Calendly assumes a single source of truth issuing one booking at a time. That assumption holds for a human clicking a link. It breaks the moment your stack has two autonomous agents — say a sales SDR bot booking demos and an internal scheduler defending focus time — both reading availability and both deciding to write. Between an agent's "is this slot free?" check and its "book it" call, the other agent can complete its own check-and-write. The first agent's read is stale at the instant it acts on it.

This is the classic time-of-check-to-time-of-use race, and no amount of careful availability-checking closes it — only a write that is the check can. See the glossary entry for the formal definition.


§ 04How they fit together

The two compose. Keep Calendly for the human-facing booking link; put AgentDraft in front of the agents:

agent-1 ────┐
agent-2 ────┼──▶  AgentDraft  ──▶  Calendly / Google  ──▶  Calendar
agent-3 ────┘    (coordinate)     (surface + book)        (store)

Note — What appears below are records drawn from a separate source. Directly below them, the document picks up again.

Fixpoint bind {A B} (t : Task A) (f : A -> Task B) : Task B :=
  match t with
  | Settled (Resolved a) => f a
  | Settled (Rejected e) => Settled (Rejected e)
  | Reporting e rest => Reporting e (bind rest f)
  | Awaiting c k => Awaiting c (fun o => bind (k o) f)
  end.

Fixpoint try_catch {A} (t : Task A) (handler : Error -> Task A) : Task A :=
  match t with
  | Settled (Resolved a) => Settled (Resolved a)
  | Settled (Rejected e) => handler e
  | Reporting e rest => Reporting e (try_catch rest handler)
  | Awaiting c k => Awaiting c (fun o => try_catch (k o) handler)
  end.

Declare Scope task_scope.
Delimit Scope task_scope with task.
Notation "x <- c ;; k" := (bind c (fun x => k))
  (at level 61, c at next level, right associativity) : task_scope.
Notation "c ;; k" := (bind c (fun _ => k))
  (at level 61, right associativity) : task_scope.

Definition reportError (e : Error) : Task unit := Reporting e (ret tt).

Fixpoint for_each {A} (l : list A) (f : A -> Task unit) : Task unit :=
  match l with
  | [] => ret tt
  | x :: r => (f x ;; for_each r f)%task
  end.

(** The storage queries, awaited. *)
Definition fetchPretixEventInfo (config_id : string) :=
  await (FetchEventInfo config_id).
Definition fetchPretixItemsInfoByEvent (event_info : nat) :=
  await (FetchItemsInfoByEvent event_info).
Definition fetchDevconnectPretixTicketsByEvent (config_id : string) :=
  await (FetchTicketsByEvent config_id).
Definition insertPretixEventsInfo (name config_id : string) :=
  await (StoreWrite (InsertEventInfo name config_id)).
Definition updatePretixEventsInfo (id : nat) (name : string) (deleted : bool) :=
  await (StoreWrite (UpdateEventInfo id name deleted)).
Definition insertPretixItemsInfo (itemID : string) (event_info : nat)
  (name : string) :=
  await (StoreWrite (InsertItemInfo itemID event_info name)).
Definition updatePretixItemsInfo (id : nat) (name : string) (deleted : bool) :=
  await (StoreWrite (UpdateItemInfo id name deleted)).
Definition softDeletePretixItemInfo (id : nat) :=
  await (StoreWrite (SoftDeleteItemInfo id)).
Definition insertDevconnectPretixTicket (t : DevconnectPretixTicket) :=
  await (StoreWrite (InsertTicket t)).
Definition updateDevconnectPretixTicket (t : DevconnectPretixTicket) :=
  await (StoreWrite (UpdateTicket t)).
Definition softDeleteDevconnectPretixTicket (t : DevconnectPretixTicket) :=
  await (StoreWrite (SoftDeleteTicket t)).

Definition syncEventInfos (organizer : DevconnectPretixOrganizerConfig)
  (event : DevconnectPretixEventConfig) (info : DevconnectPretixEvent)
  : Task bool :=
  let eventConfigID := event_config_id event in
  try_catch
    (let eventNameFromAPI := en (event_api_name info) in
     existingEvent <- fetchPretixEventInfo eventConfigID ;;
     match existingEvent with
     | None => insertPretixEventsInfo eventNameFromAPI eventConfigID
     | Some ex =>
         updatePretixEventsInfo (event_info_id ex) eventNameFromAPI false
     end ;;
     ret true)%task
    (fun e => reportError e ;; ret false)%task.

Definition syncItemInfos (organizer : DevconnectPretixOrganizerConfig)
  (event : DevconnectPretixEventConfig)
  (itemsFromAPI : list DevconnectPretixItem) : Task bool :=
  let eventConfigID := event_config_id event in
  let activeIDs := activeItemIDs event in
  try_catch
    (found <- fetchPretixEventInfo eventConfigID ;;
     match found with
     | None => throw (EventInfoNotFound eventConfigID)
     | Some info =>
         let newItemIDsSet := map api_item_key itemsFromAPI in
         if existsb (fun i => negb (set_has newItemIDsSet i)) activeIDs
         then throw (ActiveItemsMissing activeIDs newItemIDsSet)
         else
           let newActiveItems := newActiveItemsOf activeIDs itemsFromAPI in
           existingItemsInfo <-
             fetchPretixItemsInfoByEvent (event_info_id info) ;;
           for_each (itemsToInsertOf newActiveItems existingItemsInfo)
             (fun item =>
                insertPretixItemsInfo (api_item_key item) (event_info_id info)
                  (getI18nString (item_api_name item))) ;;
           for_each (itemsToUpdateOf newActiveItems existingItemsInfo)
             (fun item =>
                match map_get item_id existingItemsInfo (api_item_key item) with
                | Some oldItem =>
                    updatePretixItemsInfo (item_info_id oldItem)
                      (getI18nString (item_api_name item)) false
                | None => ret tt
                end) ;;
           for_each (itemsToRemoveOf newActiveItems existingItemsInfo)
             (fun item => softDeletePretixItemInfo (item_info_id item)) ;;
           ret true
     end)%task
    (fun e => reportError e ;; ret false)%task.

Each agent calls AgentDraft's /v1/bookings first. The conflict engine resolves the race; exactly one agent gets 201 COMMITTED back. That agent proceeds to the human-facing surface; the rest never write at all, so the calendar never sees a double-book attempt and your Calendly availability stays coherent.


§ 05When you should use which
  • Use Calendly (only). Humans book you from a link, or a single assistant does it for them. Calendly's links, routing, and reminders are already excellent here.
  • Use Calendly + AgentDraft. You keep the Calendly link for humans but also have two or more agents writing to the same calendar. Wire the agents through AgentDraft first; let Calendly do the human-facing part on the winning path.
  • Use AgentDraft (only). Your agents write to calendars directly through Google Calendar / Microsoft Graph / CalDAV or via MCP servers. AgentDraft is the coordination layer regardless of the eventual write target.

§ 06

Frequently asked

Is AgentDraft a Calendly competitor?

No. Calendly is a scheduling product — a human (or one assistant) picks a time from a booking link and Calendly writes the event. AgentDraft is the coordination layer underneath, which decides which of several AI agents wins when more than one tries to write to the same calendar. Calendly schedules; AgentDraft arbitrates.

Do I need AgentDraft if I already use Calendly?

Only if more than one autonomous agent writes to the same calendar. Calendly's links and round-robin routing assume a single source of truth issuing one booking at a time. Once two AI agents act concurrently, you need a coordination layer that resolves the race deterministically — that is what AgentDraft adds.

Can Calendly prevent two AI agents from double-booking?

Not reliably. Calendly's API was built for one writer at a time and exposes no slot-level compare-and-swap, so two agents that both read a free slot can both create an event. AgentDraft writes each booking as a conditional, bucketed transaction so exactly one agent wins the slot and every other agent receives a typed 409.